Syntheses and structures of copper complexes of 3-(6-(1H-pyrazol-1-yl)pyridin-2-yl)pyrazol-1-ide and their excellent performance in the syntheses of nitriles and aldehydes†
Abstract
Reactions of a pincer ligand 2-(1H-pyrazol-1-yl)-6-(1H-pyrazol-3-yl)pyridine (pzpypzH) with Cu(NO3)2, Cu(ClO4)2, CuSO4, CuCl2 or CuI produced three dinuclear Cu(II) complexes [{Cu(NO3)}(μ-pzpypz)]2 (1), [{Cu(ClO4)}(μ-pzpypz)]2 (2), [Cu2(μ-SO4)(μ-pzpypz)2]·2MeOH (3·2MeOH), one mononuclear Cu(II) complex [CuCl2(pzpypzH)] (4) and one trinuclear Cu(I)/Cu(II) complex [(ICu)(μ-I)2Cu2(μ-pzpypz)2] (5), respectively.

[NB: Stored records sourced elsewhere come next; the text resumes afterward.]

(** A browser session has no presentation request. *)
Record interactiveSession := mkSession {
  s_id : string; s_grant : authGrant; s_request : option requestState; s_expires : time; browser : bool }.

Record deferredTicket {K : Type} := mkTicket {
  holderKeys : list K; d_granted : ticketGrant; d_token : string; readyAt : time; d_expires : time }.
Arguments deferredTicket : clear implicits.

(** What an access token was issued for. *)
Inductive origin : Type :=
| FromCode (ref : nat) (code : string)
| FromOffer (id : string).

Record issuance := mkIssuance { i_token : string; i_state : tokenState; i_origin : origin; i_request : http_request }.

Record credentialRequest := mkCredentialRequest {
  CredentialConfigurationID : string; CredentialIdentifier : string; Proofs : list string }.

Record demo {K : Type} := mkDemo {
  clock : time;
  drawn : nat;
  offers : gmap string offerState;
  tokens : gmap string tokenState;
  requests : gmap string requestState;
  heap : gmap nat authRequestState;
  authRequests : gmap string nat;
  codes : gmap string nat;
  interactive : gmap string interactiveSession;
  nonces : gmap string time;
  deferred : gmap string (deferredTicket K);
  issued : list issuance;
  deferrals : list (string * deferredTicket K);
  collected : list (string * string) }.
Arguments demo : clear implicits.

Definition New {K} (now : time) : demo K := mkDemo K now 0 ∅ ∅ ∅ ∅ ∅ ∅ ∅ ∅ ∅ [] [] [].

Section setters.
Context {K : Type} (d : demo K).
Definition with_clock x := mkDemo K x (drawn d) (offers d) (tokens d) (requests d) (heap d) (authRequests d) (codes d) (interactive d) (nonces d) (deferred d) (issued d) (deferrals d) (collected d).
Definition with_drawn x := mkDemo K (clock d) x (offers d) (tokens d) (requests d) (heap d) (authRequests d) (codes d) (interactive d) (nonces d) (deferred d) (issued d) (deferrals d) (collected d).
Definition with_offers x := mkDemo K (clock d) (drawn d) x (tokens d) (requests d) (heap d) (authRequests d) (codes d) (interactive d) (nonces d) (deferred d) (issued d) (deferrals d) (collected d).
Definition with_tokens x := mkDemo K (clock d) (drawn d) (offers d) x (requests d) (heap d) (authRequests d) (codes d) (interactive d) (nonces d) (deferred d) (issued d) (deferrals d) (collected d).
Definition with_requests x := mkDemo K (clock d) (drawn d) (offers d) (tokens d) x (heap d) (authRequests d) (codes d) (interactive d) (nonces d) (deferred d) (issued d) (deferrals d) (collected d).
Definition with_heap x := mkDemo K (clock d) (drawn d) (offers d) (tokens d) (requests d) x (authRequests d) (codes d) (interactive d) (nonces d) (deferred d) (issued d) (deferrals d) (collected d).
Definition with_authRequests x := mkDemo K (clock d) (drawn d) (offers d) (tokens d) (requests d) (heap d) x (codes d) (interactive d) (nonces d) (deferred d) (issued d) (deferrals d) (collected d).
Definition with_codes x := mkDemo K (clock d) (drawn d) (offers d) (tokens d) (requests d) (heap d) (authRequests d) x (interactive d) (nonces d) (deferred d) (issued d) (deferrals d) (collected d).
Definition with_interactive x := mkDemo K (clock d) (drawn d) (offers d) (tokens d) (requests d) (heap d) (authRequests d) (codes d) x (nonces d) (deferred d) (issued d) (deferrals d) (collected d).
Definition with_nonces x := mkDemo K (clock d) (drawn d) (offers d) (tokens d) (requests d) (heap d) (authRequests d) (codes d) (interactive d) x (deferred d) (issued d) (deferrals d) (collected d).
Definition with_deferred x := mkDemo K (clock d) (drawn d) (offers d) (tokens d) (requests d) (heap d) (authRequests d) (codes d) (interactive d) (nonces d) x (issued d) (deferrals d) (collected d).
Definition with_issued x := mkDemo K (clock d) (drawn d) (offers d) (tokens d) (requests d) (heap d) (authRequests d) (codes d) (interactive d) (nonces d) (deferred d) x (deferrals d) (collected d).
Definition with_deferrals x := mkDemo K (clock d) (drawn d) (offers d) (tokens d) (requests d) (heap d) (authRequests d) (codes d) (interactive d) (nonces d) (deferred d) (issued d) x (collected d).
Definition with_collected x := mkDemo K (clock d) (drawn d) (offers d) (tokens d) (requests d) (heap d) (authRequests d) (codes d) (interactive d) (nonces d) (deferred d) (issued d) (deferrals d) x.
End setters.
(** What an accepted attestation establishes about the client [c]. *)
Definition attested (now : time) (r : http_request) (clientID jkt : string) (c : clientAuthentication) : Prop :=
  exists attestation leaf attesterKey cnf clientKey,
    signed_by attesterKey (trim_space (Header r "OAuth-Client-Attestation")) attestation /\
    cert_ec_key leaf = Some attesterKey /\
    ca_clientID c = get_string (c_payload attestation) "sub" /\ ca_clientID c <> "" /\ (clientID = "" \/ clientID = ca_clientID c) /\
    unexpired now (c_payload attestation) /\
    as_obj (index (get_obj (c_payload attestation) "cnf") "jwk") = Some cnf /\ GoValue.get "d" cnf = None /\ holderKeyFromJWK cnf = Ok clientKey /\
    (pop_proves now clientKey (trim_space (Header r "OAuth-Client-Attestation-PoP")) \/
     jkt <> "" /\ jkt = KeyIDForPublicKey clientKey).

Lemma attestationSigner_key header s :
  attestationSigner_of anchors header = Ok s -> cert_ec_key (as_leaf s) = Some (as_key s).
Proof using.
  unfold attestationSigner_of. destruct (get_arr header "x5c") as [|v l]; [done|].
  destruct (x5c_certificates (v :: l)) as [certs|]; [|done]. cbn.
  destruct certs as [|leaf rest]; [done|]. destruct (cert_ec_key leaf) as [key|] eqn:E; [|done]. by intros [= <-].
Qed.

Lemma attested_client_inv now attestation clientID sub key :
  attested_client now attestation clientID = Ok (sub, key) ->
  sub = get_string (c_payload attestation) "sub" /\ sub <> "" /\ (clientID = "" \/ clientID = sub) /\
  unexpired now (c_payload attestation) /\
  exists cnf, as_obj (index (get_obj (c_payload attestation) "cnf") "jwk") = Some cnf /\ GoValue.get "d" cnf = None /\ holderKeyFromJWK cnf = Ok key.
Proof using.
  unfold attested_client. cbv zeta. set (s := get_string _ "sub").
  destruct (String.eqb_spec s "") as [|Hne]; [done|]. destruct (_ && _) eqn:Ec; [done|].
  destruct (checkJWTValidity _ _) as [[]|] eqn:Ev; [|done].
  destruct (as_obj _) as [cnf|]; [|done]. destruct (bool_decide _) eqn:Ed; [done|]. apply bool_decide_eq_false, eq_None_not_Some in Ed.
  destruct (holderKeyFromJWK cnf) as [k|] eqn:Ek; [|done]. intros [= <- <-].
  split; [done|split; [done|split; [|split]]].
  - destruct (String.eqb_spec clientID "") as [->|]; [by left|]. destruct (String.eqb_spec s clientID) as [->|]; [by right|done].
  - revert Ev. unfold checkJWTValidity. destruct (numeric_date _ "exp") as [exp|] eqn:Ee; [|done].
    destruct (after now exp) eqn:Ea; [done|]. intros _. by exists exp.
  - by exists cnf.
Qed.
Definition validateRequestURIResponse (contentType : string) : option why :=
  if (contentType =? "")%string
  then Some (Text "OID4VP 1.0 §5.10.1: the request_uri response is missing the Content-Type application/oauth-authz-req+jwt")
  else match ParseMediaType contentType with
       | Err e => Some (Fmt "OID4VP 1.0 §5.10.1: the request_uri response Content-Type does not parse: %w" [e])
       | Ok mediaType =>
           if (mediaType =? "application/oauth-authz-req+jwt")%string then None
           else Some (Fmt "OID4VP 1.0 §5.10.1: the request_uri response Content-Type must be application/oauth-authz-req+jwt, got %q" [Text contentType])
       end.

(** The warnings, and the error. *)
Definition judgeRequestURIMediaType (contentType : string) : list why * option why :=
  match validateRequestURIResponse contentType with
  | None => ([], None)
  | Some e => if f_strict w then ([], Some e) else ([e], None)
  end.

Definition fetched := (list why * result why string)%type.
Definition failed (e : why) : fetched := ([], Err e).

Definition judged (contentType : string) (k : result why string) : fetched :=
  let '(warnings, err) := judgeRequestURIMediaType contentType in
  match err with Some e => (warnings, Err e) | None => (warnings, k) end.
(* ===== verification/Registration.v ===== *)
(** * Registration: relying party registration, and the checks of a request

    src/internal/wallet/verifier_info.go: the registration certificates of a
    request, their binding to the access certificate that signed it, their
    content, validity and status, and whether the request asks for more than is
    registered.  Also registrar/helpers.go (CredentialTypes), format.IsWebURL
    and firstNonEmpty of arf_trust.go.

    src/internal/wallet/validation.go (ValidateAuthorizationRequest and
    validatePresentationRequestCore) and PrepareARFChecks of arf_trust.go.  The
    checks are those of ClientAuth, RequestChecks and this file; the mode of the
    wallet decides what a finding does. *)

From stdpp Require Import base list strings gmap.
From Stdlib Require Import ZArith Lia Ascii.
From S2P Require Import Prelude GoStrings GoValue Format Validity DCQL StatusList SDJWT Certs Requests ClientAuth GoMap RequestChecks.

Local Open Scope Z_scope.

(** ** time.AddDate, in UTC *)

(** Days since 1970-01-01 of a date, whose day may lie past the month's end. *)
Definition days_of_civil (y m d : Z) : Z :=
  let y := if m <=? 2 then y - 1 else y in
  let era := y / 400 in
  let yoe := y - era * 400 in
  let doy := (153 * ((m + 9) mod 12) + 2) / 5 + d - 1 in
  era * 146097 + (yoe * 365 + yoe / 4 - yoe / 100 + doy) - 719468.

Definition civil_of_days (z : Z) : Z * Z * Z :=
  let z := z + 719468 in
  let era := z / 146097 in
  let doe := z - era * 146097 in
  let yoe := (doe - doe / 1460 + doe / 36524 - doe / 146096) / 365 in
  let doy := doe - (365 * yoe + yoe / 4 - yoe / 100) in
  let mp := (5 * doy + 2) / 153 in
  let m := if mp <? 10 then mp + 3 else mp - 9 in
  ((if m <=? 2 then yoe + era * 400 + 1 else yoe + era * 400), m, doy - (153 * mp + 2) / 5 + 1).

(** [time.Unix(sec, 0).AddDate(years, 0, 0)] *)
Definition add_years (sec years : Z) : time :=
  let '(y, m, d) := civil_of_days (sec / 86400) in
  unix (days_of_civil (y + years) m d * 86400 + sec mod 86400).

Example add_years_examples :
  add_years 1709164800 1 = unix 1740787200 (* 2024-02-29 to 2025-03-01 *) /\ add_years 1735732800 1 = unix 1767268800.
Proof. vm_compute. done. Qed.

(** ** Reading claims *)

Definition stringClaim (v : value) : string := trim_space (default "" (as_string v)).
Definition numberClaim (v : value) : option float64 := as_float64 v.
Definition nonEmptyList (v : value) : bool := match v with VArr (_ :: _) => true | _ => false end.
Definition listOfMaps (v : value) : list object := filter_map as_obj (default [] (as_arr v)).

Definition firstNonEmpty (values : list string) : string :=
  default "" (find_map (fun v => let v := trim_space v in if (v =? "")%string then None else Some v) values).

Definition IsWebURL `{Pki} (rawURL : string) : bool :=
  match url_Parse (trim_space rawURL) with
  | None => false
  | Some u => if (u_Host u =? "")%string then false else contains ["http"; "https"] (to_lower (u_Scheme u))
  end.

Treatment of 4 with two equiv. of AgNO3 in DMF also gave rise to 1. Complexes 1–5 were characterized by elemental analysis, IR spectroscopy and single-crystal X-ray diffraction. Complex 1 or 2 has a dimeric structure in which two {Cu(X)} (X = NO3, ClO4) fragments are interconnected by two μ-pzpypz− ligands. 3 also adopts a dimeric structure in which two Cu(II) centers are interconnected by a pair of μ-pzpypz− ligands and one μ-SO42− ion. The Cu(II) center in 4 is five-coordinated by three N atoms of the pzpypzH ligand and two Cl atoms. In 5, two Cu(II) centers are bridged by two μ-pzpypz− ligands and one CuI32− unit, forming a unique trinuclear structure. Complexes 1–5 displayed high catalytic activity toward the ammoxidation of alcohols to nitriles and the aerobic oxidation of alcohols to aldehydes in H2O. The nitrile or aldehyde products could be readily separated from the catalytic system by extraction and the residual aqueous solution containing 1 retained good activity for several cycles.